What this does is it over-develops a concentration in this area. A lot of people will ask me what I syndicate when I do a syndication. I make it pretty clear I don’t actually have an asset type that I stick to. It’s not part of my fit. I care about good deals. I have a whole laundry list of what fits in my fit and a very clear explanation of it. But one thing that is not there is asset type. Why? Because of this illusion of control.
I use that as an example because a lot of people think the other way. They think, “Well, I am a master of multifamily. I’ve been doing multifamily forever, I’ve got $15 trillion under my management, I know everything about it, I’ve got control over this, I’m gonna keep doing this, I am the best there is at this.” And you may be, you may absolutely have some special skill. But it also is an illusion of control. Because you may make assumptions on your risk profile because of these other 10 buildings that are here, about what’s going to happen here, because you have this belief that you have control over it.

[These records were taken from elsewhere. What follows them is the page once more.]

(** [updateAnimation] does not fail on well-formed data and keeps the
    frame index in range, the mode and the size of the buffer. *)
Lemma updateAnimation_Some (a : Animation) (m : Machine) :
  wf_animation a → wf_screen m →
  (2 <= poisson_frame_count a → frame_in_range a m) →
  ∃ m', updateAnimation a m = Some m' ∧ wf_screen m' ∧
    playingAnimation m' = playingAnimation m ∧
    (frame_in_range a m → frame_in_range a m').
Proof.
  intros Hwf Hm Hin.
  destruct (Z.le_gt_cases (poisson_frame_count a) 1) as [Hfc|Hfc].
  { exists m. by rewrite updateAnimation_single. }
  destruct (wf_duration_lookup a (currentFrame m) Hwf) as [d Hd];
    [apply Hin; lia|].
  destruct (Z.le_gt_cases d (U16.incr (frameTimer m))) as [Hge|Hlt].
  - rewrite (updateAnimation_advance a m d) by (done || lia).
    pose proof (next_frame_in_range a (currentFrame m) ltac:(lia)) as Hnext.
    destruct (wf_frame_lookup a _ Hwf Hnext) as (f & Hf & Hlen).
    rewrite (drawFrame_in_range a _ _ f) by (done || lia).
    eexists. split; [done|]. split; [exact Hlen|]. split; [done|].
    intros _. exact Hnext.
  - rewrite (updateAnimation_hold a m d) by (done || lia).
    eexists. split; [done|]. split; [exact Hm|]. split; [done|].
    intros Hr. exact Hr.
Qed.

Lemma updateAnimation_mode (a : Animation) (m m' : Machine) :
  updateAnimation a m = Some m' →
  playingAnimation m' = playingAnimation m.
Proof.
  unfold updateAnimation. intros Hupd.
  destruct (poisson_frame_count a <=? 1); [by simplify_eq|].
  cbn [currentFrame frameTimer with_frameTimer with_currentFrame] in Hupd.
  destruct (poisson_durations a !! Z.to_nat (currentFrame m)) as [d|];
    [|done].
  cbn [mbind option_bind] in Hupd.
  destruct (d <=? U16.incr (frameTimer m)); [|by simplify_eq].
  destruct (poisson_frame_count a <=? U16.incr (currentFrame m));
    apply drawFrame_globals in Hupd as [buf ->]; done.
Qed.

(** ** Runs of [updateAnimation] *)

Lemma ticks_S (a : Animation) (n : nat) (m : Machine) :
  ticks a (S n) m = m' ← updateAnimation a m; ticks a n m'.
Proof. reflexivity. Qed.
(** * Sofascore EPL scraper: a shallow embedding of [scraper.py] and [runner.py]

    The development follows the layering of the Python package:

    - [PyStr], [Re], [PyFloat]: the fragment of Python's [str], [re] and
      [float] that the scraper relies on;
    - [ScrapingConfig]: the constants of [config.py];
    - [Selenium]: the WebDriver as an external collaborator (an interface
      of calls, answered by an arbitrary environment) and the monad in
      which the scraper's methods run;
    - [Scraper]: the methods of [SofaScoreEPLScraper];
    - [Runner]: [runner.main];
    - [Sim]: a small scripted browser used to run the model on concrete
      scenarios;
    - the theorems.

    Conventions.  Strings are sequences of code points below 256.  Durations
    and clock readings are integers in milliseconds.  Calls to [logger] have
    no effect on control flow or data and are left out. *)

From Stdlib Require Import ZArith List String Ascii Bool Lia.
From Stdlib Require Import Floats DecimalString.
From stdpp Require Import gmap strings list fin_maps.

Set Warnings "-register-all,-inexact-float".
Local Open Scope string_scope.
Local Open Scope Z_scope.

(** ** Python strings *)

Module PyStr.

Definition code (c : ascii) : N := N_of_ascii c.

Definition in_range (lo hi : N) (c : ascii) : bool :=
  (lo <=? code c)%N && (code c <=? hi)%N.

(** [str.isdigit] / the class [\d]: the decimal digits below code 256. *)
Definition is_digit (c : ascii) : bool := in_range 48 57 c.
(** * ig-follow-checker: handle extraction, comparison, org filter, CSV export

    Shallow embedding of [src/App.tsx] (the same functions appear again in
    [src/instagram_follow_back_checker_client_only.jsx]).

    - A JavaScript string is the list of its UTF-16 code units, each an [N].
    - A [Set<string>] is a [gset] of such lists; the claims below speak of
      membership, union and cardinality only, never of insertion order.
    - [useMemo] and the render body of [App] are pure functions of the two
      text areas and of the toggle; [downloadCSV] returns the file it offers. *)

From Stdlib Require Import NArith ZArith String Ascii List Lia.
From stdpp Require Import base option list sorting gmap sets fin_sets.

Local Open Scope N_scope.
Set Warnings "-clear-no-such-hyp".

(** ** JavaScript strings *)

Module JS.

(** A string value: UTF-16 code units. *)
Abbreviation str := (list N).

(** Code units of an ASCII literal. *)
Fixpoint lit (s : string) : str :=
  match s with
  | EmptyString => []
  | String a r => N_of_ascii a :: lit r
  end.

Definition LF : N := 10.
Definition CR : N := 13.
Definition QUOTE : N := 34.
Definition COMMA : N := 44.

Definition between (lo hi c : N) : bool := (lo <=? c) && (c <=? hi).

(** Unit-wise view of [String.prototype.toLowerCase].  The built-in maps code
    points through the Unicode lower-case tables.  It is rendered exactly on
    every code unit whose image holds a unit below 128: the ASCII range, where
    [A-Z] moves to [a-z] and nothing else changes, U+212A (KELVIN SIGN, to
    [k]) and U+0130 (to [i] followed by U+0307).  Any other unit is sent by the
    built-in to units at or above 128 and is kept as it is here; the callers
    below only look at the units that survive [/[^a-z0-9._]/g], so the two
    agree on everything they compute. *)
Definition lowerUnit (c : N) : str :=
  if between 65 90 c then [c + 32]
  else if c =? 8490 then [107]
  else if c =? 304 then [105; 775]
  else [c].

Definition toLowerCase (s : str) : str := flat_map lowerUnit s.

(** WhiteSpace and LineTerminator of ECMAScript, the units [trim] removes. *)
Definition isWhiteSpace (c : N) : bool :=
  between 9 13 c || (c =? 32) || (c =? 160) || (c =? 5760)
  || between 8192 8202 c || (c =? 8232) || (c =? 8233) || (c =? 8239)
  || (c =? 8287) || (c =? 12288) || (c =? 65279).

Fixpoint trimStart (s : str) : str :=
  match s with
  | [] => []
  | c :: r => if isWhiteSpace c then trimStart r else s
  end.

Definition trimEnd (s : str) : str := rev (trimStart (rev s)).

Definition trim (s : str) : str := trimStart (trimEnd s).

(** [Boolean(s)] for a string: the empty string is the only falsy one. *)
Definition truthy (s : str) : bool :=
  match s with [] => false | _ => true end.

(** [xs.join(sep)]. *)
Fixpoint join (sep : str) (xs : list str) : str :=
  match xs with
  | [] => []
  | [x] => x
  | x :: r => x ++ sep ++ join sep r
  end.

Fixpoint startsWith (k s : str) : bool :=
  match k, s with
  | [], _ => true
  | _ :: _, [] => false
  | a :: k', b :: s' => (a =? b) && startsWith k' s'
  end.

(** [s.includes(k)]. *)
Fixpoint includes (s k : str) : bool :=
  startsWith k s ||
  match s with
  | [] => false
  | _ :: r => includes r k
  end.

(** Put a unit in front of the first piece of a split under construction. *)
Definition consHead (c : N) (ps : list str) : list str :=
  match ps with
  | [] => [[c]]
  | p :: r => (c :: p) :: r
  end.

Definition startsWithLF (s : str) : bool :=
  match s with
  | c :: _ => c =? LF
  | [] => false
  end.

(** [s.split(/\r?\n/)]: every LF ends a piece, and a CR standing directly
    before that LF belongs to the separator. *)
Fixpoint splitLines (s : str) : list str :=
  match s with
  | [] => [[]]
  | c :: r =>
      if c =? LF then [] :: splitLines r
      else if (c =? CR) && startsWithLF r then splitLines r
      else consHead c (splitLines r)
  end.

End JS.

Import JS.

(** ** Handle extraction *)

(** The class [[a-z0-9._]]. *)
Definition isHandleChar (c : N) : bool :=
  between 97 122 c || between 48 57 c || (c =? 46) || (c =? 95).

(** The class [[a-zA-Z0-9._]]. *)
Definition isTokenChar (c : N) : bool :=
  isHandleChar c || between 65 90 c.

(** [s.replace(/[^a-z0-9._]/g, '')]. *)
Definition stripNonHandle (s : str) : str := List.filter isHandleChar s.

(** The normalisation inside [cleanHandleToken], before the length test. *)
Definition normalize (token : str) : str := stripNonHandle (toLowerCase token).
Definition of_ratio (n d : positive) : number :=
  let k := Z.max 0 (64 + Zpos (digits2_pos d) - Zpos (digits2_pos n)) in
  let (q, r) := Z.div_eucl (Z.shiftl (Zpos n) k) (Zpos d) in
  binary_normalize prec emax (2 * q + (if r =? 0 then 0 else 1)) (- k - 1)
                   false.

(** The Number nearest to [m * 10 ^ e], for [m] not negative. *)
Definition of_decimal (m e : Z) : number :=
  match m with
  | Zpos p =>
      if 0 <=? e then of_Z (m * 10 ^ e)
      else of_ratio p (Z.to_pos (10 ^ (- e)))
  | _ => pos_zero
  end.

Definition times (x y : number) : number := SFmul prec emax x y.

(** ** Number(string) *)

Definition digit_of (radix : Z) (c : N) : option Z :=
  match hex_val c with
  | Some v => if Z.of_N v <? radix then Some (Z.of_N v) else None
  | None => None
  end.

(** The longest prefix of digits of the radix, as digit values, and what
    follows it. *)
Fixpoint span_digits (radix : Z) (s : jsstring) : list Z * jsstring :=
  match s with
  | [] => ([], [])
  | c :: r =>
      match digit_of radix c with
      | Some d => let (ds, rest) := span_digits radix r in (d :: ds, rest)
      | None => ([], s)
      end
  end.

Definition digits_val (radix : Z) (ds : list Z) : Z :=
  fold_left (fun a d => radix * a + d) ds 0.

(** What follows the mantissa: nothing, or [e] or [E], an optional sign and
    one digit or more. *)
Definition parse_exponent (s : jsstring) : option Z :=
  match s with
  | [] => Some 0
  | c :: r =>
      if (c =? 0x65)%N || (c =? 0x45)%N then
        let '(neg, r') :=
          match r with
          | 0x2B%N :: t => (false, t)
          | 0x2D%N :: t => (true, t)
          | _ => (false, r)
          end in
        match span_digits 10 r' with
        | (d :: ds, []) =>
            let v := digits_val 10 (d :: ds) in
            Some (if neg then - v else v)
        | _ => None
        end
      else None
  end.

(** [StrUnsignedDecimalLiteral]: [Infinity], or digits with an optional
    fraction and exponent, one digit at least before or after the point. *)
Definition parse_unsigned (s : jsstring) : option number :=
  if str_eqb s (lit "Infinity") then Some pos_infinity
  else
    let (ip, r1) := span_digits 10 s in
    let (fp, r2) :=
      match r1 with
      | 0x2E%N :: t => span_digits 10 t
      | _ => ([], r1)
      end in
    match ip ++ fp with
    | [] => None
    | ds =>
        match parse_exponent r2 with
        | Some e =>
            Some (of_decimal (digits_val 10 ds) (e - Z.of_nat (List.length fp)))
        | None => None
        end
    end.

(** [0x], [0o] and [0b] integer literals; they take no sign. *)
Definition parse_radix (s : jsstring) : option number :=
  match s with
  | 0x30%N :: p :: r =>
      let radix :=
        if (p =? 0x78)%N || (p =? 0x58)%N then Some 16
        else if (p =? 0x6F)%N || (p =? 0x4F)%N then Some 8
        else if (p =? 0x62)%N || (p =? 0x42)%N then Some 2
        else None in
      match radix with
      | Some b =>
          match span_digits b r with
          | (d :: ds, []) => Some (of_Z (digits_val b (d :: ds)))
          | _ => None
          end
      | None => None
      end
  | _ => None
  end.

(** [Number(s)] for a string [s]: white space around the literal is dropped,
    the empty string is [+0], and what is no numeric literal is NaN. *)
Definition Number (s : jsstring) : number :=
  match trim s with
  | [] => pos_zero
  | t =>
      match parse_radix t with
      | Some v => v
      | None =>
          let r :=
            match t with
            | 0x2D%N :: u => option_map SFopp (parse_unsigned u)
            | 0x2B%N :: u => parse_unsigned u
            | _ => parse_unsigned t
            end in
          match r with
          | Some v => v
          | None => S754_nan
          end
      end
  end.

(** ** Printing *)

Fixpoint uint_chars (u : Decimal.uint) : jsstring :=
  match u with
  | Decimal.Nil => []
  | Decimal.D0 r => 0x30%N :: uint_chars r
  | Decimal.D1 r => 0x31%N :: uint_chars r
  | Decimal.D2 r => 0x32%N :: uint_chars r
  | Decimal.D3 r => 0x33%N :: uint_chars r
  | Decimal.D4 r => 0x34%N :: uint_chars r
  | Decimal.D5 r => 0x35%N :: uint_chars r
  | Decimal.D6 r => 0x36%N :: uint_chars r
  | Decimal.D7 r => 0x37%N :: uint_chars r
  | Decimal.D8 r => 0x38%N :: uint_chars r
  | Decimal.D9 r => 0x39%N :: uint_chars r
  end.

(** The decimal digits of a natural number. *)
Definition dec_string (n : Z) : jsstring := uint_chars (N.to_uint (Z.to_N n)).

(** The decimal exponent of a positive quotient: the [n] with
    [10 ^ (n - 1) <= num / den < 10 ^ n]. *)
Fixpoint first_scale (fuel : nat) (num den j : Z) : Z :=
  match fuel with
  | O => j
  | S k =>
      if den <=? num * 10 ^ j then j else first_scale k num den (j + 1)
  end.

Definition decimal_exponent (num den : Z) : Z :=
  if den <=? num then Z.of_nat (List.length (dec_string (num / den)))
  else 1 - first_scale 400 num den 1.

So those are the first three of our cognitive biases: conservatism, confirmation, and control. In the next video, we’re going to go through the next three, which are representativeness, framing, and hindsight.
My name is Tilden Moschetti. I am a syndication attorney with the Moschetti Syndication Law Group, coming to you with this six-part series also because I’m an active syndicator and fund manager just like you. So I am a lawyer, we help people put together 506(b) and 506(c) offers, but I also put together my own deals. And so with these behavioral biases that we have, they’re certainly present in me as well. I thought it would be useful to make sure that we conveyed those to you as well, because I’m sure you’ll find them useful. And ultimately, what we’re all after is the same thing: get better returns to our investors so they keep investing with us. We can make the most amount of money that we can, they can make the most amount of money. Everybody’s happy. It’s a win-win.